Using the entries below, write out the line with "blind t (getThis ≫= f).", the line with "M A) (handler", and every line in between, exactly as each is written.

######

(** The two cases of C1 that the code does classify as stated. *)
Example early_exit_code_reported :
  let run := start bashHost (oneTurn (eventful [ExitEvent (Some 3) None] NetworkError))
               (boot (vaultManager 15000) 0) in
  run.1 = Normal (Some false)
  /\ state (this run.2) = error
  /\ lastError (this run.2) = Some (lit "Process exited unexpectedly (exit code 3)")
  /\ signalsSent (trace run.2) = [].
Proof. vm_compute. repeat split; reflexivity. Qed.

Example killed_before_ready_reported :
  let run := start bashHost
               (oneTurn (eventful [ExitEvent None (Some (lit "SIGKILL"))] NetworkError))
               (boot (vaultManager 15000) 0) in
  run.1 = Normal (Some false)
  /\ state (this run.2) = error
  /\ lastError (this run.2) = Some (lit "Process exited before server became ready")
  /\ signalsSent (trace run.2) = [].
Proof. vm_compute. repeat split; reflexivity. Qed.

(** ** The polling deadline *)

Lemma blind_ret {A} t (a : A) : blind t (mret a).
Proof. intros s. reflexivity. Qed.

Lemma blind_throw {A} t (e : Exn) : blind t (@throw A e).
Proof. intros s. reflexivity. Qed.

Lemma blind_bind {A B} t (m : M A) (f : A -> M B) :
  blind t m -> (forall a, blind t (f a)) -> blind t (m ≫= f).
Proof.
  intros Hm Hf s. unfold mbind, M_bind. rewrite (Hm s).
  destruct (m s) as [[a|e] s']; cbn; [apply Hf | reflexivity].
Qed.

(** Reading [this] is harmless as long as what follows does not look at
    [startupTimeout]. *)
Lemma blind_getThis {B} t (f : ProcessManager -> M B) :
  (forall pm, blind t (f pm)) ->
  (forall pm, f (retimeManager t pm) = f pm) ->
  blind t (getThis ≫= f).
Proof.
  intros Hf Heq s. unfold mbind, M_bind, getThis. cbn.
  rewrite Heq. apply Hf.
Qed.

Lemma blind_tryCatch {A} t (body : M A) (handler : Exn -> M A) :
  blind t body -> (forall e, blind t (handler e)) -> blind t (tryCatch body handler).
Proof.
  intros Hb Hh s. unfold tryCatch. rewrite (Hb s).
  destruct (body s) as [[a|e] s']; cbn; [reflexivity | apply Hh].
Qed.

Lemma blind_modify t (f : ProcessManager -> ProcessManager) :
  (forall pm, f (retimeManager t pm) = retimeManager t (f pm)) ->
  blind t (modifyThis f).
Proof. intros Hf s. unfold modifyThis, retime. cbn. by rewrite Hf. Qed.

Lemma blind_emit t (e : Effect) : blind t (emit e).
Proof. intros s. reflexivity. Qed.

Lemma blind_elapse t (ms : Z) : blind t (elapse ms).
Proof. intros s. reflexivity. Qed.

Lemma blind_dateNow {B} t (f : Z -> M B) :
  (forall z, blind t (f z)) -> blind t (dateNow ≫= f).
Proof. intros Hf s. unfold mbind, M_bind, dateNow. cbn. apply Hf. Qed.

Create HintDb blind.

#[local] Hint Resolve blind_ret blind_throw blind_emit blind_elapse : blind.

######

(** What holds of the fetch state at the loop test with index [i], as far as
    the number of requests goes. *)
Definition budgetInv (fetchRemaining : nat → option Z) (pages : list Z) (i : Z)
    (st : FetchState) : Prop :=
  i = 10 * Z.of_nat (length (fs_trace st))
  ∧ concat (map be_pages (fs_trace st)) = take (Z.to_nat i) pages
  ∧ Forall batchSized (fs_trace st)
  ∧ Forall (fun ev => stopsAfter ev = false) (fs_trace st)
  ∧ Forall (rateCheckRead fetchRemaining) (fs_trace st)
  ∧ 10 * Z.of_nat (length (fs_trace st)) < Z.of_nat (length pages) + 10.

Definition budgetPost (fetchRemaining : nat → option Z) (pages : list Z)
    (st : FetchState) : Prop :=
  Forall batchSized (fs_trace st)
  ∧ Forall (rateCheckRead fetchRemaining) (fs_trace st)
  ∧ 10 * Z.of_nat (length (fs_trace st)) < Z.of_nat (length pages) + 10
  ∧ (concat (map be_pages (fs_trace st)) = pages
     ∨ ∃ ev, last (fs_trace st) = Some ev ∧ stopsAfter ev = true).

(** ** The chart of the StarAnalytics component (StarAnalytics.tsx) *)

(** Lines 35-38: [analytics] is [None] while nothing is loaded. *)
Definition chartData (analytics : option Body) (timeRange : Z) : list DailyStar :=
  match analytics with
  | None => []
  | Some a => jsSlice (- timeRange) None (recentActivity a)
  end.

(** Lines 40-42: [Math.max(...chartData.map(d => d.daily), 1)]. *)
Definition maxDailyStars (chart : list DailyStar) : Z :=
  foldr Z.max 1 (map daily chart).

######

> EXERCISE RESULT
  blind t (getThis ≫= f).
Proof.
  intros Hf Heq s. unfold mbind, M_bind, getThis. cbn.
  rewrite Heq. apply Hf.
Qed.

Lemma blind_tryCatch {A} t (body : M A) (handler : Exn -> M A) :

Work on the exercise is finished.